La parola della settimana: Decima Mas
La “decima”, nata ufficialmente come 1ª Flottiglia MAS a La Spezia (23 aprile 1939), e poi ribattezzata (14 marzo 1941) 10ª Flottiglia MAS dallo Stato Maggiore della Regia Marina in ricordo della decima legione di Giulio Cesare (la sua preferita), era una delle flottiglie della marina italiana composte di motoscafi armati siluranti. Di qui l’acronimo MAS, che in origine stava per motobarca armata S.V.A.N. dal nome di un’azienda produttrice di quelle imbarcazioni munite di siluri, la Società Veneziana Automobili Navali.

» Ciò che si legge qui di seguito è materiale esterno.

(** X29. Awarding twice where the hook of the save passes.  For a user
    with a valid address and a badge that some badge of the store names
    by its [shortname] and that yields an assertion, a first award to a
    user who does not hold the badge saves the instance, and any later
    award of the badge to the user finds the key taken: the duplicate-key
    error of the index is turned into a callback without error and
    without instance, and the store stays as it is.  With a unique index
    the store holds one instance under the key; for a badge that
    contributes to no category the first callback gets the instance, and
    the store has gained exactly that one instance of the user and the
    badge. *)
Theorem award_again (X : Externals) (email a : string)
    (sendEmail sendEmail' : bool) (self : Badge) (st : State)
    (fuel fuel' : nat) :
  validUser (trim email) = true ->
  assertable X st email (_id self) a ->
  hasKey st (keyFor email (_id self)) = false ->
  (length (badgeDocs st) + 2 <= fuel)%nat ->
  exists out st1,
    award X fuel {| AwardOptions.user := email;
                    AwardOptions.sendEmail := sendEmail |} self st
    = Some (out, st1)
    /\ In (awarded X email (_id self) a) (instanceDocs st1)
    /\ award X (S fuel') {| AwardOptions.user := email;
                            AwardOptions.sendEmail := sendEmail' |} self st1
       = Some (Calls CbNothing, st1)
    /\ (keysUnique st -> countKey st1 (keyFor email (_id self)) = 1%nat)
    /\ (checkForCategoryBadges self = false ->
        out = Calls (CbResult (VInstance (awarded X email (_id self) a)) [])
        /\ instanceDocs st1
           = (instanceDocs st ++ [awarded X email (_id self) a])%list
        /\ countPair st1 (trim email) (_id self)
           = S (countPair st (trim email) (_id self))).
Proof.
  intros Hvalid Ha Hfresh Hfuel. destruct fuel as [|fuel]; [lia|].
  destruct (award_fresh X email fuel sendEmail self st a Hvalid Ha Hfresh)
    as (out & st1 & Haward & Hg & Hin & Hplain).
  { pose proof (pending_le_badges st email). lia. }
  assert (hasKey st1 (keyFor email (_id self)) = true) as Hheld.
  { apply hasKey_true, in_map_iff.
    exists (awarded X email (_id self) a). split; [reflexivity|exact Hin]. }
  exists out, st1. split; [exact Haward|]. split; [exact Hin|].
  split; [|split].
  - apply (award_held X email Hvalid fuel' sendEmail' self st1 a);
      [|exact Hheld].
    apply (assertable_grows X st); assumption.
  - intros Hunique. apply countKey_one; [|exact Hheld].
    destruct Hg as (_ & _ & Hkeys & _). auto.
  - intros Hcheck. destruct (Hplain Hcheck) as [-> ->].
    split; [reflexivity|].
    destruct (afterSave_instances (awarded X email (_id self) a) sendEmail st)
      as [Hdocs _].
    split; [exact Hdocs|].
    unfold countPair. rewrite Hdocs, List.filter_app, length_app.
    cbn [List.filter awarded user badge]. rewrite !String.eqb_refl.
    simpl. lia.
Qed.

Lemma award_again_witness :
  exists st1,
    award Stub.externals 4 (AwardOptions.ofString Scenario.U) Aligned.B
      Aligned.store
    = Some (Calls (CbResult (VInstance Aligned.instanceOfB) []), st1)
    /\ award Stub.externals 1 (AwardOptions.ofString Scenario.U) Aligned.B st1
       = Some (Calls CbNothing, st1)
    /\ countPair st1 Scenario.U (_id Aligned.B) = 1%nat.
Proof.
  assert (assertable Stub.externals Aligned.store Scenario.U (_id Aligned.B)
            "x-master for u@example.org") as Ha
    by (exists Aligned.B; repeat split; discriminate).
  destruct (award_again Stub.externals Scenario.U "x-master for u@example.org"
              false false Aligned.B Aligned.store 4 0
              ltac:(vm_compute; reflexivity) Ha eq_refl ltac:(simpl; lia))
    as (out & st1 & Haward & _ & Hagain & _ & Hplain).
  destruct (Hplain eq_refl) as (-> & _ & Hcount).
  exists st1. split; [exact Haward|]. split; [exact Hagain|exact Hcount].
Defined.

(** ** The cascade where ids and shortnames agree *)

Lemma afterCascade_cons (won : Badge -> BadgeInstance) (B : Badge)
    (rest : list Badge) (st : State) :
  afterCascade won (B :: rest) st
  = afterCascade won rest (afterSave (won B) true st).
Proof. reflexivity. Qed.

Lemma afterCascade_docs (won : Badge -> BadgeInstance) (targets : list Badge) :
  forall st,
    instanceDocs (afterCascade won targets st)
    = (instanceDocs st ++ List.map won targets)%list
    /\ consoleLog (afterCascade won targets st)
       = (consoleLog st
          ++ List.map (fun _ => "WRITE SEND EMAIL CODE") targets)%list
    /\ badgeDocs (afterCascade won targets st) = badgeDocs st.
Proof.
  induction targets as [|B rest IH]; intros st.
  - simpl. now rewrite !app_nil_r.
  - rewrite afterCascade_cons.
    destruct (IH (afterSave (won B) true st)) as (-> & -> & ->).
    simpl. rewrite <- !app_assoc. auto.
Qed.

(** Awards of capstones the user does not hold, one after the other:
    each saves its instance and hands it over. *)
Lemma asyncMap_fresh (X : Externals) (email : string)
    (asrt : Badge -> string) (fuel : nat) (targets : list Badge) :
  validUser (trim email) = true ->
  List.NoDup (List.map _id targets) ->
  forall s,
    (forall B, In B targets ->
               checkForCategoryBadges B = false
               /\ assertable X s email (_id B) (asrt B)
               /\ hasKey s (keyFor email (_id B)) = false) ->
    asyncMap (award X (S fuel) (newOpts email)) targets s
    = Some (Results
              (List.map (fun B => VInstance (awarded X email (_id B) (asrt B)))
                 targets),
            afterCascade (fun B => awarded X email (_id B) (asrt B))
              targets s).
Proof.
  intros Hvalid. induction targets as [|B rest IH]; intros Hnd s Hall;
    [reflexivity|].
  inversion Hnd as [|? ? Hnot Hnd']; subst.
  destruct (Hall B (or_introl eq_refl)) as (Hplain & Ha & Hfresh).
  rewrite asyncMap_cons. unfold newOpts at 1.
  rewrite (award_plain X email Hvalid fuel true B s (asrt B) Ha Hfresh Hplain).
  rewrite afterCascade_cons.
  set (s1 := afterSave (awarded X email (_id B) (asrt B)) true s).
  assert (grows s s1) as Hg by (apply afterSave_grows; exact Hfresh).
  rewrite (IH Hnd' s1); [reflexivity|].
  intros B' HB'. destruct (Hall B' (or_intror HB')) as (Hplain' & Ha' & Hfresh').
  split; [exact Hplain'|]. split; [now apply (assertable_grows X s)|].
  apply hasKey_false. apply hasKey_false in Hfresh'.
  unfold s1.
  destruct (afterSave_instances (awarded X email (_id B) (asrt B)) true s)
    as [-> _].
  rewrite map_app, in_app_iff. intros [Hold|[Hnew|[]]]; [contradiction|].
  apply keyFor_inj in Hnew. apply Hnot. rewrite Hnew.
  now apply in_map.
Qed.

Le lanciasiluri, ordinate per la prima volta alla S.V.A.N. dallo Stato italiano poco più di un mese prima dell’entrata in guerra (24 maggio 1915), e rese disponibili nel 1916, si trasformarono prima in motobarche armate siluranti e solo più tardi in motoscafi armati siluranti. Gabriele d’Annunzio, fra i partecipanti all’incursione notturna dei tre MAS contro quattro piroscafi austriaci, fra il 10 e l’11 febbraio 1918, che sarebbe passata alla storia come “beffa di Buccari”, avrebbe quindi sciolto MAS, durante quell’impresa, in Memento Audere Semper («ricordati di osare sempre»). Il timoniere del suo scafo, il volontario Angelo Procaccini, aveva scritto a matita su una tavoletta, poi inchiodata davanti alla ruota del timone, un altro motto latino, Motum Animat Spes («la speranza anima il movimento»).
D’Annunzio, ritenendo imbelle la soluzione, gliel’aveva fatta sostituire con quella inventata da lui. Dopo l’armistizio dell’8 settembre 1943, sotto il comando del principe Junio Valerio Borghese – l’autore del tentato golpe del 1970 –, l’anima nera della Xª MAS si schierò coi repubblichini e coi nazisti. La squadriglia dei miliziani rimasti fedeli a Mussolini, dal logo composto di un teschio con una rosa in bocca e, sotto, la dicitura Xª Flottiglia MAS, si sarebbe resa responsabile della morte di diverse centinaia di persone, fra civili e combattenti partigiani, anche in azioni condivise con le SS. Era solita incidere sul petto delle sue vittime la dicitura «È passata la decima» o infilare al collo dei morti, dopo averli appesi a un albero, un cartello su cui quella scritta era stata riprodotta.